Your objective — Copy exactly the lines of the records below, and only those lines, beginning with the line that contains "are a parameter. *)" and ending with the line that contains "Definition DPL3 : Z := 3.".

Collected data entries —
━━━━
(* ===== verification/Traps.v ===== *)
(** Interrupts: [kernel/idt.c], [kernel/traps.c] and [kernel/i8259.c].

    The descriptor tables are bytes of memory, stored field by field as the packed
    structures have them.  The three descriptor-table registers are fields of the state
    ([lgdt], [lidt], [ltr]).  The handlers are labels of [kernel/entry.S]; their addresses
    are a parameter. *)

From S2P Require Import Prelude Bitops Mem CString Machine Tsc PerCpu Apic Vmx.
#[local] Open Scope Z_scope.
#[local] Open Scope cint_scope.

(** ** Addresses *)

(** The entry points of [entry.S] that [asm/traps.h] declares and [idt.c] uses. *)
Inductive handler : Type :=
  | divide_error | bounds | invalid_op | device_not_available | coprocessor_segment_overrun
  | invalid_TSS | segment_not_present | stack_segment | general_protection | page_fault
  | spurious_interrupt_bug | coprocessor_error | alignment_check | simd_coprocessor_error
  | double_fault | overflow | apic_timer_interrupt | spurious_interrupt | error_interrupt.

Class TrapLayout : Type := {
  handler_addr : handler → Z;
  idt_table : Z;
  cpu_entry_area : Z;
  cpu_stacks : Z;
  do_syscall_64 : Z;
  do_syscall_32 : Z;
}.

Definition __ENTRY_OFFSET : Z := 0xffff800000000000.
Definition __ENTRY_ADDR (x : Z) : Z := u64 (x + __ENTRY_OFFSET).

(** ** Data *)

Definition X86_TRAP_DE : Z := 0.
Definition X86_TRAP_OF : Z := 4.
Definition X86_TRAP_BR : Z := 5.
Definition X86_TRAP_UD : Z := 6.
Definition X86_TRAP_NM : Z := 7.
Definition X86_TRAP_DF : Z := 8.
Definition X86_TRAP_OLD_MF : Z := 9.
Definition X86_TRAP_TS : Z := 10.
Definition X86_TRAP_NP : Z := 11.
Definition X86_TRAP_SS : Z := 12.
Definition X86_TRAP_GP : Z := 13.
Definition X86_TRAP_PF : Z := 14.
Definition X86_TRAP_SPURIOUS : Z := 15.
Definition X86_TRAP_MF : Z := 16.
Definition X86_TRAP_AC : Z := 17.
Definition X86_TRAP_XF : Z := 19.

Definition IDT_ENTRIES : Z := 256.
Definition GATE_INTERRUPT : Z := 0xE.
Definition DESC_TSS : Z := 0x9.
Definition DESC_LDT : Z := 0x2.
Definition DPL0 : Z := 0.
Definition DPL3 : Z := 3.
Definition DEFAULT_STACK : Z := 0.
Definition INVALID_IO_BITMAP_OFFSET : Z := 0x8000.
Definition sizeof_tss : Z := 104.
Definition KERNEL_TSS_LIMIT : Z := sizeof_tss - 1.
Definition GDT_SIZE : Z := 16 * 8.
Definition USER_CS : Z := 6 * 8 + 3.

(** [struct idt_bits] and the 16 bits it packs. *)
Record idt_bits : Type := mk_bits { ist : Z; zero : Z; type : Z; dpl : Z; p : Z }.
Definition idt_bits_word (b : idt_bits) : Z :=
  (ist b &&& 7) ||| ((zero b &&& 31) <<< 3) ||| ((type b &&& 31) <<< 8) ||| ((dpl b &&& 3) <<< 13) ||| ((p b &&& 1) <<< 15).

Record idt_data : Type := mk_idt { vector : Z; segment : Z; bits : idt_bits; addr : Z }.

(** [struct gate_desc], 16 bytes. *)
Record gate_desc : Type := mk_gate {
  offset_low : Z; gate_segment : Z; gate_bits : idt_bits; offset_middle : Z; offset_high : Z; reserved : Z;
}.

(** [write_idt_entry] *)
Definition write_idt_entry (m : bmem) (idt entry : Z) (g : gate_desc) : bmem :=
  let a := idt + 16 * entry in
  wr32 (wr32 (wr16 (wr16 (wr16 (wr16 m a (offset_low g)) (a + 2) (gate_segment g))
    (a + 4) (idt_bits_word (gate_bits g))) (a + 6) (offset_middle g)) (a + 8) (offset_high g)) (a + 12) (reserved g).

Definition G (vec ad stk ty dp seg : Z) : idt_data := mk_idt vec seg (mk_bits stk 0 ty dp 1) ad.
Definition INTG (vec ad : Z) : idt_data := G vec ad DEFAULT_STACK GATE_INTERRUPT DPL0 KERNEL_CS.
Definition SYSG (vec ad : Z) : idt_data := G vec ad DEFAULT_STACK GATE_INTERRUPT DPL3 KERNEL_CS.
Definition ISTG (vec ad stk : Z) : idt_data := G vec ad stk GATE_INTERRUPT DPL0 KERNEL_CS.

Definition idt_init_desc (d : idt_data) : gate_desc :=
  let ad := __ENTRY_ADDR (addr d) in
  mk_gate (u16 ad) (u16 (segment d)) (bits d) (u16 (ad >>> 16)) (u32 (ad >>> 32)) 0.

(** ** State *)

Record trap_state : Type := mk_traps {
  t_mem : bmem;
  system_vectors : list Z;
  idtr : option (Z * Z);
  gdtr : option (Z * Z);
  task_register : Z;
}.
Definition set_t_mem (f : bmem → bmem) (s : trap_state) : trap_state :=
  mk_traps (f (t_mem s)) (system_vectors s) (idtr s) (gdtr s) (task_register s).
Definition set_system_vectors (f : list Z → list Z) (s : trap_state) : trap_state :=
  mk_traps (t_mem s) (f (system_vectors s)) (idtr s) (gdtr s) (task_register s).
Definition load_idt (address size : Z) : M trap_state unit :=
  modify (λ s, mk_traps (t_mem s) (system_vectors s) (Some (address, size)) (gdtr s) (task_register s)).
Definition load_gdt (address size : Z) : M trap_state unit :=
  modify (λ s, mk_traps (t_mem s) (system_vectors s) (idtr s) (Some (address, size)) (task_register s)).
Definition load_tr_desc (entry : Z) : M trap_state unit :=
  modify (λ s, mk_traps (t_mem s) (system_vectors s) (idtr s) (gdtr s) (u16 (entry * 8))).

Section tables.
Context `{TrapLayout}.

(** ** [idt.c] *)

Definition def_idts : list idt_data := [
  INTG X86_TRAP_DE (handler_addr divide_error);
  INTG X86_TRAP_BR (handler_addr bounds);
  INTG X86_TRAP_UD (handler_addr invalid_op);
  INTG X86_TRAP_NM (handler_addr device_not_available);
  INTG X86_TRAP_OLD_MF (handler_addr coprocessor_segment_overrun);
  INTG X86_TRAP_TS (handler_addr invalid_TSS);
  INTG X86_TRAP_NP (handler_addr segment_not_present);
  INTG X86_TRAP_SS (handler_addr stack_segment);
  INTG X86_TRAP_GP (handler_addr general_protection);
  INTG X86_TRAP_PF (handler_addr page_fault);
  INTG X86_TRAP_SPURIOUS (handler_addr spurious_interrupt_bug);
  INTG X86_TRAP_MF (handler_addr coprocessor_error);
  INTG X86_TRAP_AC (handler_addr alignment_check);
  INTG X86_TRAP_XF (handler_addr simd_coprocessor_error);
  INTG X86_TRAP_DF (handler_addr double_fault);
  SYSG X86_TRAP_OF (handler_addr overflow)].

Definition apic_idts : list idt_data := [
  INTG LOCAL_TIMER_VECTOR (handler_addr apic_timer_interrupt);
  INTG SPURIOUS_APIC_VECTOR (handler_addr spurious_interrupt);
  INTG ERROR_APIC_VECTOR (handler_addr error_interrupt)].

Definition ist_idts : list idt_data := [ISTG X86_TRAP_DF (handler_addr double_fault) DOUBLEFAULT_STACK].

(** [idt_setup_from_table] on [idt_table], with the elements of the table as a list. *)
Definition idt_setup_from_table (t : list idt_data) (sys : bool) : M trap_state unit :=
  for_each t (λ d,
    modify (set_t_mem (λ m, write_idt_entry m idt_table (vector d) (idt_init_desc d))) ;;
    when sys (modify (set_system_vectors (set_bit (vector d) 0)))).

Definition set_intr_gate (n ad : Z) : M trap_state unit :=
  BUG_ON (0xff <? n) ;;
  idt_setup_from_table [mk_idt n KERNEL_CS (mk_bits 0 0 GATE_INTERRUPT 0 1) ad] false.

Definition idt_setup_traps : M trap_state unit :=
  idt_setup_from_table def_idts true ;;
  load_idt (__ENTRY_ADDR idt_table) (IDT_ENTRIES * 16 - 1).

Definition idt_setup_ist_traps : M trap_state unit := idt_setup_from_table ist_idts true.

(** One round of [for_each_clear_bit_from]. *)
Definition clear_vectors_step (i : Z) : M trap_state (Z + unit) :=
  v ← gets system_vectors;
  match find_next_zero_bit v NR_VECTORS i with
  | None => out_of_fuel
  | Some i =>
      if i <? NR_VECTORS then
        modify (set_system_vectors (set_bit i 0)) ;;
        set_intr_gate i (handler_addr spurious_interrupt) ;;
        mret (inl (i + 1))
      else mret (inr tt)
  end.

Definition idt_setup_apic_and_irq_gates : M trap_state unit :=
  idt_setup_from_table apic_idts true ;;
  loop clear_vectors_step FIRST_EXTERNAL_VECTOR.

Definition update_intr_gate (n ad : Z) : M trap_state unit :=
  v ← gets system_vectors;
  BUG_ON (negb (variable_test_bit n v)) ;;
  set_intr_gate n ad.

(** ** [traps.c] *)

(** [GDT_ENTRY_INIT] and the 8 bytes of the [struct segment_desc]. *)
Definition GDT_ENTRY_INIT (flags base limit : Z) : Z :=
  (limit &&& 0xffff) ||| ((base &&& 0xffff) <<< 16) ||| (((base >>> 16) &&& 0xff) <<< 32) |||
  ((flags &&& 0x0f) <<< 40) ||| (((flags >>> 4) &&& 1) <<< 44) ||| (((flags >>> 5) &&& 3) <<< 45) |||
  (((flags >>> 7) &&& 1) <<< 47) ||| (((limit >>> 16) &&& 0x0f) <<< 48) ||| (((flags >>> 12) &&& 1) <<< 52) |||
  (((flags >>> 13) &&& 1) <<< 53) ||| (((flags >>> 14) &&& 1) <<< 54) ||| (((flags >>> 15) &&& 1) <<< 55) |||
  (((base >>> 24) &&& 0xff) <<< 56).

(** The seven entries of [gdt_data]. *)
Definition gdt_data : list Z := [
  0; 0;
  GDT_ENTRY_INIT 0xa09b 0 0xfffff;
  GDT_ENTRY_INIT 0xc093 0 0xfffff;
  0;
  GDT_ENTRY_INIT 0xc0f3 0 0xfffff;
  GDT_ENTRY_INIT 0xa0fb 0 0xfffff].

(** [memcpy(gdt, gdt_data, sizeof(gdt_data))] *)
Fixpoint copy_gdt (l : list Z) (m : bmem) (gdt : Z) : bmem :=
  match l with [] => m | d :: l => copy_gdt l (wr64 m gdt d) (gdt + 8) end.

(** The two words of the [struct tss_desc] that [set_tssldt_descriptor] fills. *)
Definition set_tssldt_descriptor (ad ty size : Z) : Z * Z :=
  ((size &&& 0xffff) ||| ((ad &&& 0xffff) <<< 16) ||| (((ad >>> 16) &&& 0xff) <<< 32) |||
   ((ty &&& 31) <<< 40) ||| (1 <<< 47) ||| (((size >>> 16) &&& 0xf) <<< 48) ||| (((ad >>> 24) &&& 0xff) <<< 56),
   u32 (ad >>> 32)).

(** A descriptor of the GDT, given as its words: a system descriptor has two of them. *)
Definition write_gdt_entry (m : bmem) (gdt entry : Z) (desc : Z * Z) (ty : Z) : bmem :=
  let a := gdt + 8 * entry in
  if (ty =? DESC_TSS) || (ty =? DESC_LDT) then wr64 (wr64 m a desc.1) (a + 8) desc.2 else wr64 m a desc.1.

Definition set_tss_desc (m : bmem) (gdt entry ad : Z) : bmem :=
  write_gdt_entry m gdt entry (set_tssldt_descriptor (__ENTRY_ADDR ad) DESC_TSS KERNEL_TSS_LIMIT) DESC_TSS.

(** A CPU's entry area and the GDT at its start. *)
Definition get_cpu_entry_area (cpu : Z) : Z := per_cpu_ptr cpu_entry_area cpu.
Definition get_cpu_gdt (cpu : Z) : Z := get_cpu_entry_area cpu.

(** The members of [struct cpu_entry_area]: the GDT, the TSS, the exception stacks.  There is one
    CPU, and [cpu_entry_area] is its area ([get_cpu_gdt_this]). *)
Definition cea_gdt : Z := cpu_entry_area.
Definition cea_tss : Z := cpu_entry_area + PAGE_SIZE.
Definition cea_stacks : Z := cea_tss + sizeof_tss.

Definition switch_to_new_gdt : M trap_state unit :=
  modify (set_t_mem (λ m, copy_gdt gdt_data m cea_gdt)) ;;
  load_gdt (__ENTRY_ADDR cea_gdt) (GDT_SIZE - 1) ;;
  modify (set_t_mem (λ m, wr16 m (cea_tss + 102) INVALID_IO_BITMAP_OFFSET)) ;;
  modify (set_t_mem (λ m, wr64 m (cea_tss + 4) (u64 (__ENTRY_ADDR cpu_stacks + CPU_STACK_SIZE)))) ;;
  for_each (seqZ 0 NR_EXCEPTION_STACKS) (λ i,
    modify (set_t_mem (λ m, wr64 m (cea_tss + 36 + 8 * i) (__ENTRY_ADDR (cea_stacks + EXCEPTION_STACK_SIZE * (i + 1)))))) ;;
  modify (set_t_mem (λ m, set_tss_desc m cea_gdt GDT_ENTRY_TSS cea_tss)) ;;
  load_tr_desc GDT_ENTRY_TSS.

(** ** [i8259.c] *)

Section machine.
Context {hw : Type} `{Hardware hw}.

Definition PIC_MASTER_CMD : Z := 0x20.
Definition PIC_MASTER_IMR : Z := 0x21.
Definition PIC_SLAVE_CMD : Z := 0xa0.
Definition PIC_SLAVE_IMR : Z := 0xa1.
Definition PIC_CASCADE_IR : Z := 2.
Definition MASTER_ICW4_DEFAULT : Z := 1.
Definition SLAVE_ICW4_DEFAULT : Z := 1.
Definition ISA_IRQ_VECTOR (irq : Z) : Z := ((FIRST_EXTERNAL_VECTOR + 16) &&& cnot 32 15) + irq.

Definition outb_pic (value port : Z) : M (machine hw) unit := outb value port ;; udelay 2.

Definition i8259_init : M (machine hw) unit :=
  outb 0xff PIC_MASTER_IMR ;;
  outb_pic 0x11 PIC_MASTER_CMD ;;
  outb_pic (ISA_IRQ_VECTOR 0) PIC_MASTER_IMR ;;
  outb_pic (1 <<< PIC_CASCADE_IR) PIC_MASTER_IMR ;;
  outb_pic MASTER_ICW4_DEFAULT PIC_MASTER_IMR ;;
  outb_pic 0x11 PIC_SLAVE_CMD ;;
  outb_pic (ISA_IRQ_VECTOR 8) PIC_SLAVE_IMR ;;
  outb_pic PIC_CASCADE_IR PIC_SLAVE_IMR ;;
  outb_pic SLAVE_ICW4_DEFAULT PIC_SLAVE_IMR ;;
  udelay 100 ;;
  outb 0xff PIC_MASTER_IMR ;;
  outb 0xff PIC_SLAVE_IMR.

(** ** Both states *)

Definition on_tables {A} (c : M trap_state A) : M (trap_state * machine hw) A := λ s,
  match c s.1 with
  | Done a t => Done a (t, s.2) | Panicked e t => Panicked e (t, s.2) | OutOfFuel t => OutOfFuel (t, s.2)
  end.
Definition on_machine {A} (c : M (machine hw) A) : M (trap_state * machine hw) A := λ s,
  match c s.2 with
  | Done a t => Done a (s.1, t) | Panicked e t => Panicked e (s.1, t) | OutOfFuel t => OutOfFuel (s.1, t)
  end.

Definition trap_init_msrs : M (machine hw) unit :=
  wrmsrl MSR_IA32_SYSENTER_CS 0 ;;
  wrmsrl MSR_IA32_SYSENTER_ESP 0 ;;
  wrmsrl MSR_IA32_SYSENTER_EIP 0 ;;
  wrmsrl MSR_FS_BASE 0 ;;
  wrmsrl MSR_KERNEL_GS_BASE 0 ;;
  gs ← rdmsrl MSR_GS_BASE;
  wrmsrl MSR_GS_BASE (__ENTRY_ADDR gs).

Definition trap_init : M (trap_state * machine hw) unit :=
  on_tables switch_to_new_gdt ;;
  on_tables idt_setup_traps ;;
  on_tables idt_setup_ist_traps ;;
  on_machine i8259_init ;;
  on_tables idt_setup_apic_and_irq_gates ;;
  on_machine trap_init_msrs.

Definition syscall_init : M (machine hw) unit :=
  efer ← rdmsrl MSR_EFER;
  when (negb (truthy (efer &&& EFER_SCE))) (wrmsrl MSR_EFER (efer ||| EFER_SCE)) ;;
  wrmsr MSR_STAR 0 (((USER_CS - 16) <<< 16) ||| KERNEL_CS) ;;
  wrmsrl MSR_LSTAR (__ENTRY_ADDR do_syscall_64) ;;
  wrmsrl MSR_CSTAR (__ENTRY_ADDR do_syscall_32) ;;
  wrmsrl MSR_SYSCALL_MASK
    (X86_RFLAGS_TF ||| X86_RFLAGS_DF ||| X86_RFLAGS_IF ||| X86_RFLAGS_IOPL ||| X86_RFLAGS_AC ||| X86_RFLAGS_NT).

(** ** The interrupt handlers that return *)

Definition smp_apic_timer_interrupt : M (machine hw) unit := apic_eoi.

Definition error_interrupt_reason : list string := [
  "Send CS error"; "Receive CS error"; "Send accept error"; "Receive accept error";
  "Redirectable IPI"; "Send illegal vector"; "Received illegal vector"; "Illegal register address"]%string.

(** [while (v)], on the low eight bits of the status. *)
Fixpoint error_reasons (fuel : nat) (v i : Z) : M (machine hw) unit :=
  match fuel with
  | O => if truthy v then out_of_fuel else mret tt
  | S fuel =>
      if truthy v then
        when (truthy (v &&& 1)) (pr_cont " : %s" [Str (error_interrupt_reason !!! Z.to_nat i)]) ;;
        error_reasons fuel (v >>> 1) (i + 1)
      else mret tt
  end.

Definition smp_error_interrupt : M (machine hw) unit :=
  apic_write APIC_ESR 0 ;;
  v ← apic_read APIC_ESR;
  apic_eoi ;;
  pr_info "APIC error on CPU%d: %02x" [Num smp_processor_id; Num v] ;;
  error_reasons 8 (v &&& 0xff) 0 ;;
  pr_cont "" [].
End machine.
End tables.
(* ===== verification/TrapsSpec.v ===== *)
(** What the processor reads from the descriptor tables of file Traps. *)

From S2P Require Import Prelude Bitops Mem CString Hexdump Machine Tsc Apic Vmx PerCpu Traps.
#[local] Open Scope Z_scope.
#[local] Open Scope cint_scope.

(** ** Gates *)

(** A gate as the processor decodes its 16 bytes. *)
Record gate : Type := mk_gate_view {
  g_offset : Z; g_selector : Z; g_ist : Z; g_type : Z; g_dpl : Z; g_present : bool;
}.
Definition gate_at (m : bmem) (idt v : Z) : gate :=
  let a := idt + 16 * v in
  let w := rd16 m (a + 4) in
  mk_gate_view (rd16 m a + rd16 m (a + 6) * 2 ^ 16 + rd32 m (a + 8) * 2 ^ 32) (rd16 m (a + 2))
    (w mod 8) (w / 2 ^ 8 mod 32) (w / 2 ^ 13 mod 4) (Z.testbit w 15).

(** The gate an element of a table asks for. *)
Definition gate_of (d : idt_data) : gate :=
  mk_gate_view (__ENTRY_ADDR (addr d)) (segment d) (ist (bits d)) (type (bits d)) (dpl (bits d)) (p (bits d) =? 1).

(** The fields fit. *)
Record idt_data_ok (d : idt_data) : Prop := {
  io_vector : 0 ≤ vector d < 256;
  io_segment : 0 ≤ segment d < 2 ^ 16;
  io_ist : 0 ≤ ist (bits d) < 8;
  io_zero : zero (bits d) = 0;
  io_type : 0 ≤ type (bits d) < 32;
  io_dpl : 0 ≤ dpl (bits d) < 4;
  io_p : 0 ≤ p (bits d) < 2;
}.

(** A field put above the [n] low bits. *)
Lemma lor_field n low k : 0 ≤ n → 0 ≤ low < 2 ^ n → low ||| (k <<< n) = low + k * 2 ^ n.
Proof.
  intros Hn Hl. rewrite Z.shiftl_mul_pow2, Z.lor_comm, (lor_low n) by (done || apply Z.mod_mul; lia). lia.
Qed.

Lemma land_field k x m : 0 ≤ k → m = Z.ones k → 0 ≤ x < 2 ^ k → x &&& m = x.
Proof. intros Hk -> Hx. rewrite Z.land_ones by done. by apply Z.mod_small. Qed.

Lemma idt_bits_word_val b : 0 ≤ ist b < 8 → zero b = 0 → 0 ≤ type b < 32 → 0 ≤ dpl b < 4 → 0 ≤ p b < 2 →
  idt_bits_word b = ist b + type b * 2 ^ 8 + dpl b * 2 ^ 13 + p b * 2 ^ 15.
Proof.
  intros Hi Hz Ht Hd Hp. unfold idt_bits_word. rewrite Hz.
  rewrite (land_field 3 (ist b)), (land_field 5 (type b)), (land_field 2 (dpl b)), (land_field 1 (p b)) by (done || lia).
  change ((0 &&& 31) <<< 3) with 0. rewrite Z.lor_0_r. by rewrite (lor_field 8), (lor_field 13), (lor_field 15) by lia.
Qed.
(* ===== verification/Main.v ===== *)
(** The program from its first C instruction to the guest's: [main] of [vmm/main.c] with
    [kvm_init] and [kvm_bsp_run] of [vmm/kvm.c].  The components of the other files run here
    one after the other on a single state. *)

From S2P Require Import Prelude Mem Vmcs Machine Tsc Console Cpu Apic Acpi Madt Kvm Vmx VmxExit Ept Hypervisor E820 Boot Traps.
#[local] Open Scope Z_scope.
#[local] Open Scope cint_scope.

(** ** The state of the program

    The memory of the files that work on bytes is one memory here, [k_mem] of the console's
    state: the lists of the consoles, the descriptor tables of [trap_init], the multiboot
    structures, the ACPI tables and the parameters of the guest are objects in it.  The
    parts that have no memory of their own are the machine, the E820 tables and the
    registers that point to the descriptor tables. *)

Record trap_registers : Type := mk_tregs {
  r_vectors : list Z; r_idtr : option (Z * Z); r_gdtr : option (Z * Z); r_tr : Z;
}.

Record program (hw : Type) : Type := mk_program {
  p_kernel : kstate hw;
  p_e820 : e820_state;
  p_traps : trap_registers;
}.
Arguments mk_program {hw}. Arguments p_kernel {hw}. Arguments p_e820 {hw}. Arguments p_traps {hw}.

Abbreviation p_mem s := (k_mem (p_kernel s)).
Abbreviation p_mach s := (k_mach (p_kernel s)).

Definition with_kernel {hw} (k : kstate hw) (s : program hw) : program hw := mk_program k (p_e820 s) (p_traps s).

(** The components on the parts of the state that they work on. *)
Definition on_kernel {hw A} (f : M (kstate hw) A) : M (program hw) A := λ s,
  lift_outcome (λ k, with_kernel k s) (f (p_kernel s)).
Definition on_processor {hw A} (f : M (machine hw) A) : M (program hw) A := on_kernel (on_mach f).
Definition on_boot {hw A} (f : M boot_state A) : M (program hw) A := λ s,
  lift_outcome (λ b, mk_program (with_mem (b_mem b) (p_kernel s)) (b_e820 b) (p_traps s))
    (f (mk_bstate (p_e820 s) (p_mem s))).

(** [lgdt], [lidt] and [ltr] on the processor that [sgdt], [sidt] and [str] read later. *)
Class DescriptorRegisters (hw : Type) : Type := load_registers : trap_registers → hw → hw.

(** Nothing reads the registers while the tables are being set up, so they are loaded at the
    end. *)
Definition on_traps `{DescriptorRegisters hw} {A} (f : M (trap_state * machine hw) A) : M (program hw) A := λ s,
  let r := p_traps s in
  lift_outcome (λ p,
      let r := mk_tregs (system_vectors p.1) (idtr p.1) (gdtr p.1) (task_register p.1) in
      let x := set_hw (load_registers r (m_hw p.2)) p.2 in
      mk_program (with_mem (t_mem p.1) (with_mach x (p_kernel s))) (p_e820 s) r)
    (f (mk_traps (p_mem s) (r_vectors r) (r_idtr r) (r_gdtr r) (r_tr r), p_mach s)).

(** A component that reads the memory at its time. *)
Definition on_firmware {hw A} (f : bmem → M (machine hw) A) : M (program hw) A := λ s,
  on_processor (f (p_mem s)) s.

(** *** The memory as words

    The virtual machine works on 64-bit words: its page tables, its VMCS and the guest's
    accesses are aligned.  [words] is the memory in that form.  The page tables of
    [vmm/head.S] map the first 4 GB twice, at 0 and at [__ENTRY_OFFSET]; [linear] has both
    views.  The second one is read once behind [kvm_init], for the task-state descriptor. *)

Definition word_of (m : bmem) (a : Z) : Z * Z := (a / 8, rd64 m (8 * (a / 8))).
Definition words (m : bmem) : gmap Z Z := list_to_map (word_of m <$> (map_to_list m).*1).

Definition entry_window : Z := __ENTRY_OFFSET / 8.
Definition linear (m : bmem) : gmap Z Z :=
  kmap (Z.add entry_window) (filter (λ p, 0 ≤ p.1 < SZ_4G / 8) (words m)) ∪ words m.

Definition enter_words {hw} (s : program hw) : program hw :=
  with_kernel (with_mach (set_mem (linear (p_mem s)) (p_mach s)) (p_kernel s)) s.

(** ** [main] *)

Section main.
Context {hw : Type} `{Hardware hw} `{DescriptorRegisters hw}.
Context `{ConsoleLayout} `{Layout} `{BootLayout} `{TrapLayout}.

Definition kvm_init : M (program hw) unit :=
  on_processor kvm_init_hardware ;;
  on_boot kvm_init_guest.

(** [kvm_bsp_run] before it enters [kvm_loop]. *)
Definition kvm_bsp_run : M (program hw) unit :=
  modify enter_words ;;
  on_processor kvm_bsp_start.

(** [main] before [kvm_loop], which does not return; [colour] is the address of the string
    literal of [BRIGHT_YELLOW]. *)
Definition main (colour magic multiboot_info : Z) : M (program hw) unit :=
  on_kernel (porte9_init colour) ;;
  on_kernel vgacon_init ;;
  on_processor cpu_init ;;
  on_processor tsc_init ;;
  on_traps trap_init ;;
  on_boot (multiboot_init magic multiboot_info) ;;
  on_firmware acpi_table_init ;;
  on_firmware apic_init ;;
  kvm_init ;;
  kvm_bsp_run.
End main.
━━━━
Result below —
    are a parameter. *)

From S2P Require Import Prelude Bitops Mem CString Machine Tsc PerCpu Apic Vmx.
#[local] Open Scope Z_scope.
#[local] Open Scope cint_scope.

(** ** Addresses *)

(** The entry points of [entry.S] that [asm/traps.h] declares and [idt.c] uses. *)
Inductive handler : Type :=
  | divide_error | bounds | invalid_op | device_not_available | coprocessor_segment_overrun
  | invalid_TSS | segment_not_present | stack_segment | general_protection | page_fault
  | spurious_interrupt_bug | coprocessor_error | alignment_check | simd_coprocessor_error
  | double_fault | overflow | apic_timer_interrupt | spurious_interrupt | error_interrupt.

Class TrapLayout : Type := {
  handler_addr : handler → Z;
  idt_table : Z;
  cpu_entry_area : Z;
  cpu_stacks : Z;
  do_syscall_64 : Z;
  do_syscall_32 : Z;
}.

Definition __ENTRY_OFFSET : Z := 0xffff800000000000.
Definition __ENTRY_ADDR (x : Z) : Z := u64 (x + __ENTRY_OFFSET).

(** ** Data *)

Definition X86_TRAP_DE : Z := 0.
Definition X86_TRAP_OF : Z := 4.
Definition X86_TRAP_BR : Z := 5.
Definition X86_TRAP_UD : Z := 6.
Definition X86_TRAP_NM : Z := 7.
Definition X86_TRAP_DF : Z := 8.
Definition X86_TRAP_OLD_MF : Z := 9.
Definition X86_TRAP_TS : Z := 10.
Definition X86_TRAP_NP : Z := 11.
Definition X86_TRAP_SS : Z := 12.
Definition X86_TRAP_GP : Z := 13.
Definition X86_TRAP_PF : Z := 14.
Definition X86_TRAP_SPURIOUS : Z := 15.
Definition X86_TRAP_MF : Z := 16.
Definition X86_TRAP_AC : Z := 17.
Definition X86_TRAP_XF : Z := 19.

Definition IDT_ENTRIES : Z := 256.
Definition GATE_INTERRUPT : Z := 0xE.
Definition DESC_TSS : Z := 0x9.
Definition DESC_LDT : Z := 0x2.
Definition DPL0 : Z := 0.
Definition DPL3 : Z := 3.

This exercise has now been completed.